[INFORMATION PROVIDED — start]

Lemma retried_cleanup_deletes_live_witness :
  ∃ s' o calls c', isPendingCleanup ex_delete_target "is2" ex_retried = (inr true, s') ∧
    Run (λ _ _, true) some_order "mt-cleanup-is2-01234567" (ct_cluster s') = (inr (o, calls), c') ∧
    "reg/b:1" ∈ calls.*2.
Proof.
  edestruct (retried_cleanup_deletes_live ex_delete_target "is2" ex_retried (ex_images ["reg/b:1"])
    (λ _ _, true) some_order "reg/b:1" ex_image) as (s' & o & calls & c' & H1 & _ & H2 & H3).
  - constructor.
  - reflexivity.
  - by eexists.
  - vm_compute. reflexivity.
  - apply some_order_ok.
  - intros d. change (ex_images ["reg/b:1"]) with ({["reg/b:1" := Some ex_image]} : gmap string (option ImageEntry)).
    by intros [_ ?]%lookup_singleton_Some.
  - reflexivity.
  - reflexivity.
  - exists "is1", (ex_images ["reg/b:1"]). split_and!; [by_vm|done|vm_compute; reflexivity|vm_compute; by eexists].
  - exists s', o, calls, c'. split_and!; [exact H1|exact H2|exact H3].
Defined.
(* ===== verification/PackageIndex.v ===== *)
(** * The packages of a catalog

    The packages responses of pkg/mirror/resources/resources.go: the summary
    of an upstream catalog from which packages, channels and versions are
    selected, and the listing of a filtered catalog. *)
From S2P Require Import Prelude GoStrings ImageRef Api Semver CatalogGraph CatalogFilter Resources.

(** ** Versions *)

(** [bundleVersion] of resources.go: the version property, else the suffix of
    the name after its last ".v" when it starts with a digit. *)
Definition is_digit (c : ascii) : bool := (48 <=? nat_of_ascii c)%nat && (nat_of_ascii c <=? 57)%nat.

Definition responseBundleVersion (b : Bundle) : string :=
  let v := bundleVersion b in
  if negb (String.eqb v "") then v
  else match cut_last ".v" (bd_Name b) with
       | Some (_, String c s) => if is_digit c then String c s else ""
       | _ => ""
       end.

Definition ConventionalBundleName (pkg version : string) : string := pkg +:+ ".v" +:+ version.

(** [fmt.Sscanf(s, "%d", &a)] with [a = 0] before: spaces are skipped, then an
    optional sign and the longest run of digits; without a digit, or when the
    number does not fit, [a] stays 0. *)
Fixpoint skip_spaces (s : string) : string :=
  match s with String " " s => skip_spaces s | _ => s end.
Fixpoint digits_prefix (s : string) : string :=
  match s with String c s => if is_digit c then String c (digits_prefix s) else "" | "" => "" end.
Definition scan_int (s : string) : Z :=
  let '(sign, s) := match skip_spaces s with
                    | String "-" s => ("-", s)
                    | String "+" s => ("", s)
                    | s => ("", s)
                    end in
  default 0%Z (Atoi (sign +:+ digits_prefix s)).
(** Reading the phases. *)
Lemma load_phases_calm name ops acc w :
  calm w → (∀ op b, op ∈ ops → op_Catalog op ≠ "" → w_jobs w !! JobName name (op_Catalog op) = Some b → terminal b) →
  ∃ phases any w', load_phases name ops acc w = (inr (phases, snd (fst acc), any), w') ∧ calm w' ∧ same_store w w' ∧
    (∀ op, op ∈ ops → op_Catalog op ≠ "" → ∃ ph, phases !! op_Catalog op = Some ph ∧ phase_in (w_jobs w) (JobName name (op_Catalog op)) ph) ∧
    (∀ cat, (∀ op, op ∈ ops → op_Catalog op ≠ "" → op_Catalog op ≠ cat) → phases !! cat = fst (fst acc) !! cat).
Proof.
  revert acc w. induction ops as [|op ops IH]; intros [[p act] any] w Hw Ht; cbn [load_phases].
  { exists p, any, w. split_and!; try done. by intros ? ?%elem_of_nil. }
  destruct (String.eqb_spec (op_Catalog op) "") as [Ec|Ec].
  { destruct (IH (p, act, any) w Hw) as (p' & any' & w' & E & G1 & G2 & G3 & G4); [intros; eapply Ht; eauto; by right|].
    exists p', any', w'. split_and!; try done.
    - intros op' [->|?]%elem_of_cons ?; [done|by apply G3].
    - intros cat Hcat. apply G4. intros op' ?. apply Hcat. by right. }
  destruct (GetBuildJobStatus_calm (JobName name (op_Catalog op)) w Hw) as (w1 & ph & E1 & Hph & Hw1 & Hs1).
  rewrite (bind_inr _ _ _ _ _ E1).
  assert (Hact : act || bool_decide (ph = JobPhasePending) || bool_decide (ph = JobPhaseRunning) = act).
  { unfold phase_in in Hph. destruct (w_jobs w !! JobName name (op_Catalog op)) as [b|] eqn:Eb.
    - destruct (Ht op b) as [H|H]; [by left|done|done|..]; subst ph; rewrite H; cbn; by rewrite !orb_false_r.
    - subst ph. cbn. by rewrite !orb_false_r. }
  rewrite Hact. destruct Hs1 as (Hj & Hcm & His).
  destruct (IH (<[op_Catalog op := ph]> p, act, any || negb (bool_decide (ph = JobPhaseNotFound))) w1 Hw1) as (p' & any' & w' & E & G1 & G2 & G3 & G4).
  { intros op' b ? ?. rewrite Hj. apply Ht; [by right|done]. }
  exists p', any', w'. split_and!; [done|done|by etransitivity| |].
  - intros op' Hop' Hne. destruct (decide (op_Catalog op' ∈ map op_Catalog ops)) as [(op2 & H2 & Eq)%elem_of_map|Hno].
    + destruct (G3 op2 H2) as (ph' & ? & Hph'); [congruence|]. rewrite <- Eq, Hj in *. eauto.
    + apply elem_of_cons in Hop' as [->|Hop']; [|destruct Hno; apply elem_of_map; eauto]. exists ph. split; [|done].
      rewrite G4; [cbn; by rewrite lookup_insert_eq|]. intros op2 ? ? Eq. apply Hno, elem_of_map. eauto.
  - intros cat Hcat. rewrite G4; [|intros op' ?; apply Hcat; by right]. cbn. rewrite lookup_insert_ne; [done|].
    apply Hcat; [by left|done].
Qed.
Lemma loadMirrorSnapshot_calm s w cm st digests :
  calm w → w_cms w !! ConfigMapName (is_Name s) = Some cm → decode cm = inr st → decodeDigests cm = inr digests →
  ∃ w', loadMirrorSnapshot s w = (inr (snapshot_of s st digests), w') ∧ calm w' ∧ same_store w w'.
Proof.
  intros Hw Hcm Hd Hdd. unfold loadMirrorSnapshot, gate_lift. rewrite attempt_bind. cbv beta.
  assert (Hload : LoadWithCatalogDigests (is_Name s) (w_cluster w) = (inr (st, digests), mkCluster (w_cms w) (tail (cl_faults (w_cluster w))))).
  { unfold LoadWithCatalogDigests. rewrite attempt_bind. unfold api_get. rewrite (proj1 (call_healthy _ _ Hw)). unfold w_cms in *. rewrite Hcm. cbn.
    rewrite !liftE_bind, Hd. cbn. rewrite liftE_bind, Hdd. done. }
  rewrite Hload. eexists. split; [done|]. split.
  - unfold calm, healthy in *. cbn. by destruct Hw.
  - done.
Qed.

[INFORMATION PROVIDED — finish]

▶ _REQUIRED ACTION_: Set the listing down again in full, exactly as it was given.

▶ _ANSWER TO THIS TASK_:
Lemma retried_cleanup_deletes_live_witness :
  ∃ s' o calls c', isPendingCleanup ex_delete_target "is2" ex_retried = (inr true, s') ∧
    Run (λ _ _, true) some_order "mt-cleanup-is2-01234567" (ct_cluster s') = (inr (o, calls), c') ∧
    "reg/b:1" ∈ calls.*2.
Proof.
  edestruct (retried_cleanup_deletes_live ex_delete_target "is2" ex_retried (ex_images ["reg/b:1"])
    (λ _ _, true) some_order "reg/b:1" ex_image) as (s' & o & calls & c' & H1 & _ & H2 & H3).
  - constructor.
  - reflexivity.
  - by eexists.
  - vm_compute. reflexivity.
  - apply some_order_ok.
  - intros d. change (ex_images ["reg/b:1"]) with ({["reg/b:1" := Some ex_image]} : gmap string (option ImageEntry)).
    by intros [_ ?]%lookup_singleton_Some.
  - reflexivity.
  - reflexivity.
  - exists "is1", (ex_images ["reg/b:1"]). split_and!; [by_vm|done|vm_compute; reflexivity|vm_compute; by eexists].
  - exists s', o, calls, c'. split_and!; [exact H1|exact H2|exact H3].
Defined.
(* ===== verification/PackageIndex.v ===== *)
(** * The packages of a catalog

    The packages responses of pkg/mirror/resources/resources.go: the summary
    of an upstream catalog from which packages, channels and versions are
    selected, and the listing of a filtered catalog. *)
From S2P Require Import Prelude GoStrings ImageRef Api Semver CatalogGraph CatalogFilter Resources.

(** ** Versions *)

(** [bundleVersion] of resources.go: the version property, else the suffix of
    the name after its last ".v" when it starts with a digit. *)
Definition is_digit (c : ascii) : bool := (48 <=? nat_of_ascii c)%nat && (nat_of_ascii c <=? 57)%nat.

Definition responseBundleVersion (b : Bundle) : string :=
  let v := bundleVersion b in
  if negb (String.eqb v "") then v
  else match cut_last ".v" (bd_Name b) with
       | Some (_, String c s) => if is_digit c then String c s else ""
       | _ => ""
       end.

Definition ConventionalBundleName (pkg version : string) : string := pkg +:+ ".v" +:+ version.

(** [fmt.Sscanf(s, "%d", &a)] with [a = 0] before: spaces are skipped, then an
    optional sign and the longest run of digits; without a digit, or when the
    number does not fit, [a] stays 0. *)
Fixpoint skip_spaces (s : string) : string :=
  match s with String " " s => skip_spaces s | _ => s end.
Fixpoint digits_prefix (s : string) : string :=
  match s with String c s => if is_digit c then String c (digits_prefix s) else "" | "" => "" end.
Definition scan_int (s : string) : Z :=
  let '(sign, s) := match skip_spaces s with
                    | String "-" s => ("-", s)
                    | String "+" s => ("", s)
                    | s => ("", s)
                    end in
  default 0%Z (Atoi (sign +:+ digits_prefix s)).
(** Reading the phases. *)
Lemma load_phases_calm name ops acc w :
  calm w → (∀ op b, op ∈ ops → op_Catalog op ≠ "" → w_jobs w !! JobName name (op_Catalog op) = Some b → terminal b) →
  ∃ phases any w', load_phases name ops acc w = (inr (phases, snd (fst acc), any), w') ∧ calm w' ∧ same_store w w' ∧
    (∀ op, op ∈ ops → op_Catalog op ≠ "" → ∃ ph, phases !! op_Catalog op = Some ph ∧ phase_in (w_jobs w) (JobName name (op_Catalog op)) ph) ∧
    (∀ cat, (∀ op, op ∈ ops → op_Catalog op ≠ "" → op_Catalog op ≠ cat) → phases !! cat = fst (fst acc) !! cat).
Proof.
  revert acc w. induction ops as [|op ops IH]; intros [[p act] any] w Hw Ht; cbn [load_phases].
  { exists p, any, w. split_and!; try done. by intros ? ?%elem_of_nil. }
  destruct (String.eqb_spec (op_Catalog op) "") as [Ec|Ec].
  { destruct (IH (p, act, any) w Hw) as (p' & any' & w' & E & G1 & G2 & G3 & G4); [intros; eapply Ht; eauto; by right|].
    exists p', any', w'. split_and!; try done.
    - intros op' [->|?]%elem_of_cons ?; [done|by apply G3].
    - intros cat Hcat. apply G4. intros op' ?. apply Hcat. by right. }
  destruct (GetBuildJobStatus_calm (JobName name (op_Catalog op)) w Hw) as (w1 & ph & E1 & Hph & Hw1 & Hs1).
  rewrite (bind_inr _ _ _ _ _ E1).
  assert (Hact : act || bool_decide (ph = JobPhasePending) || bool_decide (ph = JobPhaseRunning) = act).
  { unfold phase_in in Hph. destruct (w_jobs w !! JobName name (op_Catalog op)) as [b|] eqn:Eb.
    - destruct (Ht op b) as [H|H]; [by left|done|done|..]; subst ph; rewrite H; cbn; by rewrite !orb_false_r.
    - subst ph. cbn. by rewrite !orb_false_r. }
  rewrite Hact. destruct Hs1 as (Hj & Hcm & His).
  destruct (IH (<[op_Catalog op := ph]> p, act, any || negb (bool_decide (ph = JobPhaseNotFound))) w1 Hw1) as (p' & any' & w' & E & G1 & G2 & G3 & G4).
  { intros op' b ? ?. rewrite Hj. apply Ht; [by right|done]. }
  exists p', any', w'. split_and!; [done|done|by etransitivity| |].
  - intros op' Hop' Hne. destruct (decide (op_Catalog op' ∈ map op_Catalog ops)) as [(op2 & H2 & Eq)%elem_of_map|Hno].
    + destruct (G3 op2 H2) as (ph' & ? & Hph'); [congruence|]. rewrite <- Eq, Hj in *. eauto.
    + apply elem_of_cons in Hop' as [->|Hop']; [|destruct Hno; apply elem_of_map; eauto]. exists ph. split; [|done].
      rewrite G4; [cbn; by rewrite lookup_insert_eq|]. intros op2 ? ? Eq. apply Hno, elem_of_map. eauto.
  - intros cat Hcat. rewrite G4; [|intros op' ?; apply Hcat; by right]. cbn. rewrite lookup_insert_ne; [done|].
    apply Hcat; [by left|done].
Qed.
Lemma loadMirrorSnapshot_calm s w cm st digests :
  calm w → w_cms w !! ConfigMapName (is_Name s) = Some cm → decode cm = inr st → decodeDigests cm = inr digests →
  ∃ w', loadMirrorSnapshot s w = (inr (snapshot_of s st digests), w') ∧ calm w' ∧ same_store w w'.
Proof.
  intros Hw Hcm Hd Hdd. unfold loadMirrorSnapshot, gate_lift. rewrite attempt_bind. cbv beta.
  assert (Hload : LoadWithCatalogDigests (is_Name s) (w_cluster w) = (inr (st, digests), mkCluster (w_cms w) (tail (cl_faults (w_cluster w))))).
  { unfold LoadWithCatalogDigests. rewrite attempt_bind. unfold api_get. rewrite (proj1 (call_healthy _ _ Hw)). unfold w_cms in *. rewrite Hcm. cbn.
    rewrite !liftE_bind, Hd. cbn. rewrite liftE_bind, Hdd. done. }
  rewrite Hload. eexists. split; [done|]. split.
  - unfold calm, healthy in *. cbn. by destruct Hw.
  - done.
Qed.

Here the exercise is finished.